Reversible epigenetic alterations regulate class I HLA loss in prostate cancer
Tamara S. Rodems, Erika Héninger, Charlotte N. Stahlfeld, Cole S. Gilsdorf, Kristin N. Carlson, Madison Kircher, Anupama Singh, Timothy Krueger, David J. Beebe, David F. Jarrard, Douglas G. McNeel, Michael C. Haffner, Joshua M. Lang
Abstract
Abstract Downregulation of HLA class I (HLA-I) impairs immune recognition and surveillance in prostate cancer and may underlie the ineffectiveness of checkpoint blockade. However, the molecular mechanisms regulating HLA-I loss in prostate cancer have not been fully explored. Here, we conducted a comprehensive analysis of HLA-I genomic, epigenomic and gene expression alterations in primary and metastatic human prostate cancer. Loss of HLA-I gene expression was associated with repressive chromatin states including DNA methylation, histone H3 tri-methylation at lysine 27, and reduced chromatin accessibility.
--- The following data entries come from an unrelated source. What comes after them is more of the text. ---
(* ===== verification/Multisig.v ===== *)
(** * Multisig contracts

    crates/kms/src/multisig.rs (deployment descriptors) and crates/client/src/multisig/
    codec.rs and types.rs (transaction ids, coordination messages, calldata, responses).

    An [Address] is the field element it wraps.  ECDSA and Keccak are interfaces; the
    JSON forms that serde derives are not modelled. *)

From stdpp Require Import base option list numbers strings.
From Stdlib Require Import ZArith Lia.
From S2P Require Import Prelude StarkLib StarkModel Types Scalar TxHash Text Domain Primitives AccountClass.
From S2P Require Import Requests Fee Provider Gateway GatewayAccounts Wait StarknetBackend.

#[local] Open Scope string_scope.
#[local] Open Scope list_scope.
#[local] Open Scope Z_scope.

(** ** Deployment (kms) *)
Section deployment.
Context `{FeltExtras}.

Record OpenZeppelinMultisig : Type := { ozm_class_hash : Felt }.

Record OzMultisigDeploymentDescriptor : Type := mk_OzMultisigDeploymentDescriptor {
  omd_address : Felt; omd_class_hash : Felt; omd_salt : Felt; omd_constructor_calldata : list Felt;
  omd_deployer_address : Felt; omd_quorum : Z; omd_signers : list Felt }.

(** The loop over the signers with the set of those seen. *)
Fixpoint check_signers (seen signers : list Felt) : Result unit :=
  match signers with
  | [] => Ok tt
  | signer :: signers =>
      _ ← reject_if (bool_decide (signer = felt_of_Z 0)) (MultisigError "signer address cannot be zero");
      _ ← reject_if (bool_decide (signer ∈ seen)) (MultisigError "duplicate signer address {signer:#x}");
      check_signers (signer :: seen) signers
  end.

Definition validate_multisig_config (quorum : Z) (signers : list Felt) : Result unit :=
  _ ← reject_if (quorum =? 0) (MultisigError "quorum must be greater than zero");
  _ ← reject_if (length signers =? 0)%nat (MultisigError "at least one signer is required");
  _ ← reject_if (Z.of_nat (length signers) <? quorum) (MultisigError "quorum {quorum} exceeds signer count {}");
  check_signers [] signers.

Definition build_constructor_calldata (quorum : Z) (signers : list Felt) : Result (list Felt) :=
  _ ← validate_multisig_config quorum signers;
  Ok ([felt_of_Z quorum; felt_of_Z (Z.of_nat (length signers))] ++ signers).

Definition multisig_deployment_descriptor (m : OpenZeppelinMultisig) (quorum : Z) (signers : list Felt) (salt_policy : SaltPolicy)
    : Result OzMultisigDeploymentDescriptor :=
  constructor_calldata ← build_constructor_calldata quorum signers;
  salt ← match salt_policy with
         | SaltExplicit salt => Ok salt
         | SaltZero => Ok (felt_of_Z 0)
         | SaltPublicKey => Err (MultisigError "public-key salt policy is invalid for multisig deployments")
         end;
  let deployer_address := felt_of_Z 0 in
  address ← calculate_contract_address salt (ozm_class_hash m) constructor_calldata deployer_address;
  Ok (mk_OzMultisigDeploymentDescriptor address (ozm_class_hash m) salt constructor_calldata deployer_address quorum signers).
End deployment.

(** ** Messages (types.rs) *)
Class StarknetKeccak `{StarkTypes} : Type := { starknet_keccak : list Z -> Felt }.

(** [SigningKey::sign] and [ecdsa_verify]; [None] is an error. *)
Class StarkEcdsa `{StarkTypes} : Type := {
  key_public : Felt -> Felt;
  key_sign : Felt -> Felt -> option (Felt * Felt);
  ecdsa_verify : Felt -> Felt -> Felt -> Felt -> option bool }.
Class StarkEcdsaLaws `{StarkEcdsa} : Prop := {
  key_sign_verifies key hash r s : key_sign key hash = Some (r, s) -> ecdsa_verify (key_public key) hash r s = Some true }.

Section messages.
Context `{StarkTypes}.

Record MultisigCall : Type := mk_MultisigCall { mc_to : Felt; mc_selector : Felt; mc_calldata : list Felt }.

(** The [starknet-rs] call. *)
Record RsCall : Type := mk_RsCall { rc_to : Felt; rc_selector : Felt; rc_calldata : list Felt }.

Definition from_starknet_call (call : RsCall) : MultisigCall :=
  mk_MultisigCall (rs_felt_to_core (rc_to call)) (rs_felt_to_core (rc_selector call))
    (map rs_felt_to_core (rc_calldata call)).

Definition to_starknet_call (call : MultisigCall) : RsCall :=
  mk_RsCall (core_felt_to_rs (mc_to call)) (core_felt_to_rs (mc_selector call)) (map core_felt_to_rs (mc_calldata call)).

Inductive MultisigTransactionState : Type := Mts_NotFound | Mts_Pending | Mts_Confirmed | Mts_Executed.

Record MultisigTopic : Type := mk_MultisigTopic { mt_multisig : Felt; mt_chain_id : ChainId; mt_transaction_id : Felt }.

Definition felt_to_hex (felt : Felt) : string := bytes_string (px ++ hex_print 64 (felt_val felt)).

(** [MultisigTopic::key]. *)
Definition topic_key (t : MultisigTopic) : string :=
  chain_name (mt_chain_id t) +:+ ":" +:+ felt_to_hex (mt_multisig t) +:+ ":" +:+ felt_to_hex (mt_transaction_id t).

Record MultisigProposal : Type := mk_MultisigProposal {
  mp_multisig : Felt; mp_chain_id : ChainId; mp_transaction_id : Felt; mp_calls : list MultisigCall; mp_salt : Felt;
  mp_proposer : Felt; mp_memo : option string }.

Record MultisigSignerNotice : Type := mk_MultisigSignerNotice {
  sn_multisig : Felt; sn_chain_id : ChainId; sn_transaction_id : Felt; sn_signer : Felt }.

Record MultisigExecutionNotice : Type := mk_MultisigExecutionNotice {
  en_multisig : Felt; en_chain_id : ChainId; en_transaction_id : Felt; en_executor : Felt }.

Inductive MultisigCoordinationMessage : Type :=
| Msg_Proposal (proposal : MultisigProposal) | Msg_Confirmation (notice : MultisigSignerNotice)
| Msg_Revocation (notice : MultisigSignerNotice) | Msg_Execution (notice : MultisigExecutionNotice).

Definition proposal_topic (p : MultisigProposal) : MultisigTopic :=
  mk_MultisigTopic (mp_multisig p) (mp_chain_id p) (mp_transaction_id p).
Definition signer_notice_topic (n : MultisigSignerNotice) : MultisigTopic :=
  mk_MultisigTopic (sn_multisig n) (sn_chain_id n) (sn_transaction_id n).
Definition execution_notice_topic (n : MultisigExecutionNotice) : MultisigTopic :=
  mk_MultisigTopic (en_multisig n) (en_chain_id n) (en_transaction_id n).

Definition message_topic (m : MultisigCoordinationMessage) : MultisigTopic :=
  match m with
  | Msg_Proposal p => proposal_topic p
  | Msg_Confirmation n | Msg_Revocation n => signer_notice_topic n
  | Msg_Execution n => execution_notice_topic n
  end.

Definition message_claimed_actor (m : MultisigCoordinationMessage) : Felt :=
  match m with
  | Msg_Proposal p => mp_proposer p
  | Msg_Confirmation n | Msg_Revocation n => sn_signer n
  | Msg_Execution n => en_executor n
  end.

Definition kind_felt (m : MultisigCoordinationMessage) : Felt :=
  felt_of_Z match m with Msg_Proposal _ => 1 | Msg_Confirmation _ => 2 | Msg_Revocation _ => 3 | Msg_Execution _ => 4 end.

Definition MULTISIG_COORDINATION_SCHEMA_VERSION : Z := 1.

Record SignedMultisigCoordinationMessage : Type := mk_SignedMessage {
  sm_version : Z; sm_message : MultisigCoordinationMessage; sm_signature : list Felt }.

Inductive MultisigCoordinationEnvelope : Type :=
| Env_Signed (signed : SignedMultisigCoordinationMessage) | Env_Unsigned (message : MultisigCoordinationMessage).

Definition envelope_message (e : MultisigCoordinationEnvelope) : MultisigCoordinationMessage :=
  match e with Env_Signed signed => sm_message signed | Env_Unsigned message => message end.
Definition envelope_topic (e : MultisigCoordinationEnvelope) : MultisigTopic := message_topic (envelope_message e).
Definition as_signed (e : MultisigCoordinationEnvelope) : option SignedMultisigCoordinationMessage :=
  match e with Env_Signed signed => Some signed | Env_Unsigned _ => None end.

(** ** Hashing (codec.rs) *)
Definition pedersen_update (state value : Felt) : Felt := pedersen_hash state value.

Definition update_call (state : Felt) (call : MultisigCall) : Felt :=
  let state := pedersen_update state (mc_to call) in
  let state := pedersen_update state (mc_selector call) in
  let state := pedersen_update state (felt_of_Z (Z.of_nat (length (mc_calldata call)))) in
  fold_left pedersen_update (mc_calldata call) state.

Definition hash_transaction_batch (calls : list MultisigCall) (salt : Felt) : Felt :=
  let state := felt_of_Z 0 in
  let state := pedersen_update state (felt_of_Z (Z.of_nat (length calls))) in
  let state := fold_left update_call calls state in
  pedersen_update state salt.

Definition hash_transaction (call : MultisigCall) (salt : Felt) : Felt := hash_transaction_batch [call] salt.

Definition COORDINATION_DOMAIN_TAG : list Z := string_bytes "krusty-kms.multisig.notice.v1".

Context `{!FeltExtras, !StarknetKeccak}.

Definition memo_hash (memo : option string) : Felt :=
  match memo with None => felt_of_Z 0 | Some memo => rs_felt_to_core (starknet_keccak (string_bytes memo)) end.

Definition coordination_payload_hash (m : MultisigCoordinationMessage) : Felt :=
  match m with
  | Msg_Proposal p =>
      let state := pedersen_update (felt_of_Z 0) (mp_proposer p) in
      pedersen_update state (memo_hash (mp_memo p))
  | Msg_Confirmation n | Msg_Revocation n => pedersen_update (felt_of_Z 0) (sn_signer n)
  | Msg_Execution n => pedersen_update (felt_of_Z 0) (en_executor n)
  end.

Definition coordination_message_hash (m : MultisigCoordinationMessage) : Felt :=
  let topic := message_topic m in
  let state := felt_of_Z 0 in
  let state := pedersen_update state (from_bytes_be_slice COORDINATION_DOMAIN_TAG) in
  let state := pedersen_update state (chain_as_felt (mt_chain_id topic)) in
  let state := pedersen_update state (mt_multisig topic) in
  let state := pedersen_update state (mt_transaction_id topic) in
  let state := pedersen_update state (kind_felt m) in
  pedersen_update state (coordination_payload_hash m).

(** ** Calldata (codec.rs) *)
Definition serialize_single_call_args (call : MultisigCall) (salt : Felt) : list Felt :=
  [core_felt_to_rs (mc_to call); core_felt_to_rs (mc_selector call);
   core_felt_to_rs (felt_of_Z (Z.of_nat (length (mc_calldata call))))]
  ++ map core_felt_to_rs (mc_calldata call) ++ [core_felt_to_rs salt].

Definition serialize_call_span (calls : list MultisigCall) : list Felt :=
  core_felt_to_rs (felt_of_Z (Z.of_nat (length calls)))
  :: flat_map (fun call => [core_felt_to_rs (mc_to call); core_felt_to_rs (mc_selector call);
                            core_felt_to_rs (felt_of_Z (Z.of_nat (length (mc_calldata call))))]
                           ++ map core_felt_to_rs (mc_calldata call)) calls.

Definition serialize_batch_call_args (calls : list MultisigCall) (salt : Felt) : list Felt :=
  serialize_call_span calls ++ [core_felt_to_rs salt].

Definition serialize_quorum_and_signers (new_quorum : Z) (signers : list Felt) : list Felt :=
  [core_felt_to_rs (felt_of_Z new_quorum); core_felt_to_rs (felt_of_Z (Z.of_nat (length signers)))]
  ++ map core_felt_to_rs signers.

(** ** Responses (codec.rs) *)
Definition read_felt (result : list Felt) : Result Felt :=
  ok_or (rs_felt_to_core <$> head result) (DeserializationError "empty response from {name}").

Definition read_bool (result : list Felt) : Result bool :=
  value ← read_felt result; Ok (negb (bool_decide (value = felt_of_Z 0))).

Definition read_u32 (result : list Felt) : Result Z :=
  value ← read_felt result; Ok (be_value (take 4 (drop 28 (to_bytes_be value)))).

Definition read_u64 (result : list Felt) : Result Z :=
  value ← read_felt result; Ok (be_value (take 8 (drop 24 (to_bytes_be value)))).

(** [usize] has 64 bits. *)
Definition read_usize (result : Felt) : Result Z :=
  Ok (be_value (take 8 (drop 24 (to_bytes_be (rs_felt_to_core result))))).

(** [checks] says whether the build traps integer overflow: the debug profile does, the
    workspace's release profile does not for this crate. *)
Definition read_address_span (checks : bool) (result : list Felt) : Result (list Felt) :=
  match result with
  | [] => Err (DeserializationError "empty response from {name}")
  | first :: rest =>
      count ← read_usize first;
      expected ← (if checks && (u64_MAX <? count + 1) then Panic else Ok ((count + 1) mod 2 ^ 64));
      _ ← reject_if (negb (Z.of_nat (length result) =? expected))
            (DeserializationError "unexpected {name} response length: expected {}, got {}");
      Ok (map rs_felt_to_core rest)
  end.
Pharmacological DNA methyltransferase (DNMT) and histone deacetylase (HDAC) inhibition decreased DNA methylation and increased H3 lysine 27 acetylation and resulted in re-expression of HLA-I on the surface of tumor cells. Re-expression of HLA-I on LNCaP cells by DNMT and HDAC inhibition increased activation of co-cultured prostate specific membrane antigen (PSMA) 27-38 -specific CD8 + T-cells. HLA-I expression is epigenetically regulated by functionally reversible DNA methylation and chromatin modifications in human prostate cancer. Methylated HLA-I was detected in HLA-I low circulating tumor cells (CTCs), which may serve as a minimally invasive biomarker for identifying patients who would benefit from epigenetic targeted therapies.